Contra la propaganda

(La Idea Libre, 21/01/1899)

En un periódico de Madrid, y en un artículo que parece destinado a dar bombo a Corominas y servir de reclamo a Vida Literaria, se abomina, entre otras cosas de la propaganda, y se presenta a aquel joven y querido amigo mío como enemigo encarnizado de ella.

En el discurso que Pi y Margall ha pronunciado recientemente se lee esta recomendación:

Propagad, propagad sin descanso; la propaganda lo vence todo aun a los mismos vencedores.”

No creo que Corominas sea enemigo de la propaganda, y niego cierto episodio de su vida que el articulista le atribuye.

De todos modos, si en lo opinable me equivocase por desgracia, yo, que juzgo buena y necesaria la propaganda de lo que se sabe y se cree bueno, cito la opinión de Pi y Margall, que estimo de peso, en apoyo de mi juicio.

Enseñar, persuadir, convencer, inducir, extender, divulgar, etc., que todas estas cosas significa la palabra propaganda, a nadie hasta ahora había parecido cosa censurable. Comprendo que se considere mala la propaganda de ciertas ideas; por ejemplo, la propaganda contra la propaganda del articulo citado, pero nunca la difusión de lo bueno. Además, querer la abolición de la propaganda en España y en este siglo de parlamentarismo es altamente utópico, porque si los españoles fuéramos mudos, es decir, antipropagandistas, reventaríamos.
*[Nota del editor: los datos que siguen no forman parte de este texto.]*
(** The thread whose swap succeeds becomes the winner. *)
Lemma swap_move_inv s tid b :
  cancel_inv c0 calls s ->
  threads s !! tid = Some (b, AtCAS) ->
  called (shared s) = 0 ->
  cancel_inv c0 calls
    (move s tid b (if b then AtCleaner else AtClose)
       (with_called (shared s) 1) [Swapped]).
Proof.
  intros (Hcalls & Hcl & Hab & Hcase) Hth Hzero.
  destruct Hcase as [(Hlog & Hsh & Hidle) | (Hne & _)]; [| contradiction].
  unfold cancel_inv, move. simpl.
  split; [rewrite (insert_same_flag _ _ _ _ _ Hth); exact Hcalls |].
  split; [exact Hcl |]. split; [exact Hab |].
  right. split; [lia |]. split; [rewrite <- Hsh; exact Hzero |].
  exists tid, b, (if b then AtCleaner else AtClose), [Swapped].
  split; [apply list_lookup_insert_eq, (lookup_lt_Some _ _ _ Hth) |].
  split; [destruct b; reflexivity |].
  split; [rewrite Hlog; reflexivity |].
  intros j th Hj Hlook. rewrite list_lookup_insert_ne in Hlook by congruence.
  rewrite Forall_lookup in Hidle. eapply Hidle. exact Hlook.
Qed.

(** The winner advances, appending [es] to what it has done. *)
Lemma winner_move_inv s tid b p p' c' es es0 :
  cancel_inv c0 calls s ->
  threads s !! tid = Some (b, p) ->
  p = AtCleaner \/ p = AtAborter \/ p = AtClose ->
  winner_log (cleaner c0) (aborter c0) b p = Some es0 ->
  winner_log (cleaner c0) (aborter c0) b p' = Some (es0 ++ es) ->
  called c' = called (shared s) ->
  cleaner c' = cleaner (shared s) ->
  aborter c' = aborter (shared s) ->
  cancel_inv c0 calls (move s tid b p' c' es).
Proof.
  intros (Hcalls & Hcl & Hab & Hcase) Hth Hp Hes0 Hes' Hcalled Hcl' Hab'.
  unfold cancel_inv, move. simpl.
  split; [rewrite (insert_same_flag _ _ _ _ _ Hth); exact Hcalls |].
  split; [congruence |]. split; [congruence |].
  destruct Hcase as [(Hlog & Hsh & Hidle) | (Hne & Hz & Hwin)].
  - exfalso. rewrite Forall_lookup in Hidle. specialize (Hidle _ _ Hth).
    destruct Hp as [-> | [-> | ->]]; exact Hidle.
  - right. split; [congruence |]. split; [exact Hz |].
    destruct Hwin as (w & bw & pw & esw & Hw & Hesw & Hlog & Hothers).
    destruct (decide (tid = w)) as [-> | Hdiff].
    + rewrite Hth in Hw. inversion Hw; subst bw pw.
      rewrite Hes0 in Hesw. inversion Hesw; subst esw.
      exists w, b, p', (es0 ++ es).
      split; [apply list_lookup_insert_eq, (lookup_lt_Some _ _ _ Hth) |].
      split; [exact Hes' |].
      split; [rewrite Hlog, fmap_app; reflexivity |].
      intros j th Hj Hlook.
      rewrite list_lookup_insert_ne in Hlook by congruence. eauto.
    + exfalso. specialize (Hothers _ _ Hdiff Hth).
      destruct Hp as [-> | [-> | ->]]; exact Hothers.
Qed.

Lemma winner_is_abort cl ab b p es :
  p = AtCleaner \/ p = AtAborter ->
  winner_log cl ab b p = Some es -> b = true.
Proof.
  intros [-> | ->]; destruct b; simpl; congruence.
Qed.

Lemma cancel_inv_winner_log s tid b p :
  cancel_inv c0 calls s ->
  threads s !! tid = Some (b, p) ->
  p = AtCleaner \/ p = AtAborter \/ p = AtClose ->
  exists es, winner_log (cleaner c0) (aborter c0) b p = Some es.
Proof.
  intros (_ & _ & _ & Hcase) Hth Hp.
  destruct Hcase as [(_ & _ & Hidle) | (_ & _ & Hwin)].
  - exfalso. rewrite Forall_lookup in Hidle. specialize (Hidle _ _ Hth).
    destruct Hp as [-> | [-> | ->]]; exact Hidle.
  - destruct Hwin as (w & bw & pw & esw & Hw & Hesw & _ & Hothers).
    destruct (decide (tid = w)) as [-> | Hdiff].
    + rewrite Hth in Hw. inversion Hw; subst. eauto.
    + exfalso. specialize (Hothers _ _ Hdiff Hth).
      destruct Hp as [-> | [-> | ->]]; exact Hothers.
Qed.
(** ** The rest of the program

    What follows embeds the code around the three handlers: the
    configuration object, and the serverless entry point that sets the CORS
    headers and routes by method and path. *)

(** [v || d] for an environment variable *)
Definition orDefault (v : option string) (d : string) : string :=
  match v with
  | Some s => if String.eqb s "" then d else s
  | None => d
  end.

(** The consumer key and secret of [PESAPAL_CONFIG]: read from
    [process.env] as they are, [undefined] when unset.  They go into the body
    of the token request and nowhere else. *)
Record Credentials : Type := {
  CONSUMER_KEY : option string;
  CONSUMER_SECRET : option string
}.

Definition credentials (processEnv : gmap string string) : Credentials :=
  {| CONSUMER_KEY := processEnv !! "PESAPAL_CONSUMER_KEY";
     CONSUMER_SECRET := processEnv !! "PESAPAL_CONSUMER_SECRET" |}.

(** The URLs of [PESAPAL_CONFIG] in the Express server, read from
    [process.env]. *)
Definition expressConfig (processEnv : gmap string string) : Config :=
  {| API_URL :=
       orDefault (processEnv !! "PESAPAL_API_URL")
                 "https://cybqa.pesapal.com/pesapalv3/api";
     IPN_CALLBACK_URL :=
       String.append (orDefault (processEnv !! "APP_BASE_URL") "http://localhost:3000")
                     "/api/pesapal/callback";
     REDIRECT_URL :=
       String.append (orDefault (processEnv !! "APP_BASE_URL") "http://localhost:3000")
                     "/#/pesapal-callback" |}.

(** The URLs of [PESAPAL_CONFIG] in the serverless function. *)
Definition serverlessConfig (processEnv : gmap string string) : Config :=
  {| API_URL :=
       orDefault (processEnv !! "PESAPAL_API_URL")
                 "https://cybqa.pesapal.com/pesapalv3/api";
     IPN_CALLBACK_URL :=
       String.append "https://"
         (String.append (interpolate (processEnv !! "VERCEL_URL"))
                        "/api/pesapal/callback");
     REDIRECT_URL :=
       String.append (orDefault (processEnv !! "APP_BASE_URL") "http://localhost:3000")
                     "/#/pesapal-callback" |}.

Module Serverless.

(** [s.endsWith(suffix)] *)
Definition endsWith (s suffix : string) : bool :=
  let n := String.length s in
  let m := String.length suffix in
  (m <=? n)%nat && String.eqb (String.substring (n - m) m s) suffix.

(** The request as the entry point reads it: [pathname] is the path
    component of [req.url]. *)
Record VercelRequest : Type := {
  method : option string;
  pathname : string;
  request : Request
}.

Inductive Sent : Type :=
| Ended (status : Z)          (* res.status(c).end() *)
| Answered (r : Response).

Record Reply : Type := {
  headers : list (string * string);
  sent : Sent
}.

Definition corsHeaders (processEnv : gmap string string) : list (string * string) :=
  [ ("Access-Control-Allow-Credentials", "true");
    ("Access-Control-Allow-Origin",
     orDefault (processEnv !! "APP_BASE_URL") "http://localhost:5173");
    ("Access-Control-Allow-Methods", "GET,OPTIONS,POST");
    ("Access-Control-Allow-Headers", "Content-Type, Authorization") ].

Definition methodIs (req : VercelRequest) (m : string) : bool :=
  match method req with
  | Some x => String.eqb x m
  | None => false
  end.

(** A handler's response, under the headers already set. *)
Definition answer (hs : list (string * string)) (m : M Response) : M Reply :=
  let! r := m in ret {| headers := hs; sent := Answered r |}.

(** The exported [handler]. *)
Definition handler (processEnv : gmap string string) (env : Env) (req : VercelRequest)
  : M Reply :=
  let cfg := serverlessConfig processEnv in
  let hs := corsHeaders processEnv in
  let path := pathname req in
  if methodIs req "OPTIONS" then ret {| headers := hs; sent := Ended 200 |}
  else if String.eqb path "/api" || String.eqb path "/api/" then
    answer hs (send 200 "✅ Backend is working 🚀")
  else if endsWith path "/health" && methodIs req "GET" then
    answer hs (json 200 (JS.object [ ("status", JS.Str "ok");
                                     ("message", JS.Str "Backend is healthy") ]))
  else if endsWith path "/pesapal/order" && methodIs req "POST" then
    answer hs (handleOrder cfg env (request req))
  else if endsWith path "/pesapal/callback" && methodIs req "GET" then
    answer hs (handleCallback cfg env (request req))
  else if endsWith path "/pesapal/transaction-status" && methodIs req "GET" then
    answer hs (handleTransactionStatus cfg env (request req))
  else
    answer hs (json 404 (JS.object [ ("message", JS.Str "Not Found") ])).

End Serverless.

(** ** More notions used to state properties *)

(** The remaining responses of the handlers. *)
Definition invalidIpn : Response :=
  {| code := 400; content := Text "Invalid IPN request." |}.

Definition paymentCreated (redirect_url : JS.val) : Response :=
  {| code := 200;
     content := Json (JS.object [ ("success", JS.Bool true);
                                  ("paymentUrl", redirect_url) ]) |}.

Definition missingTrackingId : Response :=
  {| code := 400;
     content := Json (JS.object [ ("status", JS.Str "INVALID");
                                  ("description", JS.Str "Missing tracking ID.") ]) |}.
Lemma guess_type_short_path_witness :
  PyStr.len "한" < 3 /\ PyStr.len "" < 3 /\ PyStr.len "js" < 3
  /\ evalState (guess_type (Base := Wire.Base Sample.mimetypes) "한")
               (Sample.world (Sample.host [] [] []) Sample.ok_head)
     = "application/octet-stream".
Proof.
  split; [simpl; lia|]. split; [simpl; lia|]. split; [simpl; lia|].
  unfold evalState.
  rewrite (guess_type_short_path Sample.mimetypes
             (Sample.world (Sample.host [] [] []) Sample.ok_head) "한");
    [reflexivity | simpl; lia].
Defined.

Lemma guess_type_last_three_witness :
  String.length ".JS" = 3 /\ ".JS" <> ".js"
  /\ evalState (guess_type (Base := Wire.Base Sample.mimetypes)
                           ("/static/APP" ++ ".JS"))
               (Sample.world (Sample.host [] [] []) Sample.ok_head)
     = "text/javascript".
Proof.
  split; [reflexivity|]. split; [discriminate|].
  unfold evalState.
  rewrite (guess_type_last_three Sample.mimetypes
             (Sample.world (Sample.host [] [] []) Sample.ok_head)
             "/static/APP" ".JS" eq_refl);
    [reflexivity | discriminate].
Defined.

(** ** Finalizing the headers: what is already queued, and calling again *)
Section EndHeadersEdges.

Variable mimetypes : System -> string -> string.
(** C5: [chat_with_may] never raises.  When the insert of the turn or the
    upsert of the profile raises, as it does when sqlite3 raises on the
    statement, the exception is caught, an error entry with the text of the
    exception is logged, and the fixed apology is returned. *)
Theorem chat_with_may_catches_storage_errors :
  (forall (user_message : str) (w : World),
     exists reply, fst (chat_with_may user_message w) = Ok reply) /\
  (forall (user_message reply : str) (w w1 w2 : World) (e : exn),
     generate_thoughtful_response user_message w = (Ok reply, w1) ->
     save_conversation user_message reply w1 = (Raise e, w2) ->
     fst (chat_with_may user_message w) = Ok apology /\
     log (snd (chat_with_may user_message w)) =
       log w2 ++ [(ERROR, lit "Error in chat: " ++ exn_str e)]) /\
  (forall (user_message reply : str) (w w1 w2 w3 : World) (e : exn),
     generate_thoughtful_response user_message w = (Ok reply, w1) ->
     save_conversation user_message reply w1 = (Ok tt, w2) ->
     update_user_profile user_message w2 = (Raise e, w3) ->
     fst (chat_with_may user_message w) = Ok apology /\
     log (snd (chat_with_may user_message w)) =
       log w3 ++ [(ERROR, lit "Error in chat: " ++ exn_str e)]) /\
  (forall (user_message may_response : str) (w : World) (bytes : list N)
          (e : exn) (rest : list (option exn)),
     encode (user_message ++ may_response ++
             lit (datetime_str (clock w 0%nat))) = Some bytes ->
     faults w = Some e :: rest ->
     fst (save_conversation user_message may_response w) = Raise e) /\
  (forall (user_message : str) (w : World) (p : UserProfile) (e : exn)
          (rest : list (option exn)),
     user_profile w = Some p ->
     faults w = Some e :: rest ->
     fst (update_user_profile user_message w) = Raise e) /\
  apology =
    lit "I'm sorry, I'm having trouble processing that right now. Could you try again?".
Proof.
  refine (conj _ (conj _ (conj _ (conj _ (conj _ _))))).
  - intros user_message w.
    pose proof (chat_with_may_outcome user_message w) as O.
    destruct (chat_with_may_try user_message w) as [[reply|e] w'].
    + exists reply. rewrite O. reflexivity.
    + exists apology. exact (proj1 O).
  - intros user_message reply w w1 w2 e G S.
    pose proof (chat_with_may_caught user_message w w2 e
                  (chat_with_may_try_insert_raises _ _ _ _ _ _ G S)) as C.
    split; [exact (proj1 C) | exact (proj1 (proj2 C))].
  - intros user_message reply w w1 w2 w3 e G S U.
    pose proof (chat_with_may_caught user_message w w3 e
                  (chat_with_may_try_upsert_raises _ _ _ _ _ _ _ G S U)) as C.
    split; [exact (proj1 C) | exact (proj1 (proj2 C))].
  - intros user_message may_response w bytes e rest E F.
    exact (proj1 (save_conversation_insert_raises _ _ _ _ _ _ E F)).
  - intros user_message w p e rest P F.
    pose proof (update_user_profile_loaded user_message w p P) as U.
    cbv zeta in U. rewrite F in U. exact (proj1 (proj2 (proj2 U))).
  - reflexivity.
Qed.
Cuanto a Corominas, imposible que sea enemigo de la propaganda. De seguro que no lo creerá ninguno de los presos con él en Montjuich. Yo no he estado encerrado en su mismo calabozo, pero no me hallaba lejos. Me acuerdo haberle visto desde las rejas del uno, cuando pasaba el puente para entrar en el castillo maldito, y no puedo creer que aquel joven que desafiaba a la tiranía con su gallarda apostura, su mirada de fuego y su frente altiva haya renunciado a la necesidad de pensar y al deber de dar al mundo el producto de su pensamiento, y la prueba esta en sus Prisiones imaginarias, que espero impaciente, y a las que deseo juzgar y calificar con tanto entusiasmo como el mismo Russinyol.

Me parece que el articulista en cuestión no es franco, y que bajo la inconsecuencia de servirse de aquello mismo que reprueba, esto es, de propagar contra la propaganda, se trata de un conato de proselitismo contra mi joven amigo, y se oculta un caso de escepticismo agudo, esa especie de epidemia reinante que tantas victimas ocasiona.

¡Lo he visto ya tantas veces! Hay ideales, criterios y propósitos que por pudor no puedan manifestarse francamente, y los individuos que tienen la fatalidad de ocupar en ellos su inteligencia y su voluntad se ven forzados a valerse de subterfugios para disfrazarlos. Los tales suelen hacer concesiones a los que profesan las ideas más opuestas, aunque reservándose distingos que las anulan, y se defienden invocando su derecho a la tolerancia debida al pensamiento. Para ellos la verdad es una abstracción sólo accesible a la imaginación de los que se creen escogidos, jamás a la inteligencia de las muchedumbres; la justicia, una concepción sublime revelada a espíritus superiores, mientras que para el vulgo no pasa de una vaga aspiración a un estado social perfecto a que se oponen lo limitado de la inteligencia de la generalidad y la perversidad de sus pasiones; la belleza, un conjunto de conceptos, adornos, perendengues y perifollos, variable, como las modas, según las épocas y los países, desligado de los grandes ideales humanos, y de que dan idea aquellos elegantes trajes que se ven en los escaparates vistiendo maniquíes sin cabeza, que eso y no otra cosa es el arte por el arte. Proclaman su individualidad e independencia sólo para no sumarse con las víctimas, porque han oído decir que el mundo es de los fuertes y mejor dotados, y han dispuesto que el mal sea coexistente con la vida del universo y que el progreso no sirva para dar satisfacción a los infelices que tienen hambre y sed de justicia.

Para terminar, porque el asunto sería largo, y quitarla a mi querida Idea el espacio que necesita para otros trabajos, diré que el Corominas que nos ha presentado El Madrid Cómico es una contrefaçon madrileña que en nada se parece al auténtico que hemos conocido en Barcelona y que hemos admirado en Montjuich.

Eso con respecto al bombo de que hablaba al principio.

Cuanto al reclamo, sólo diré que deseo que La Vida Literaria no los necesite ni los merezca de esa clase.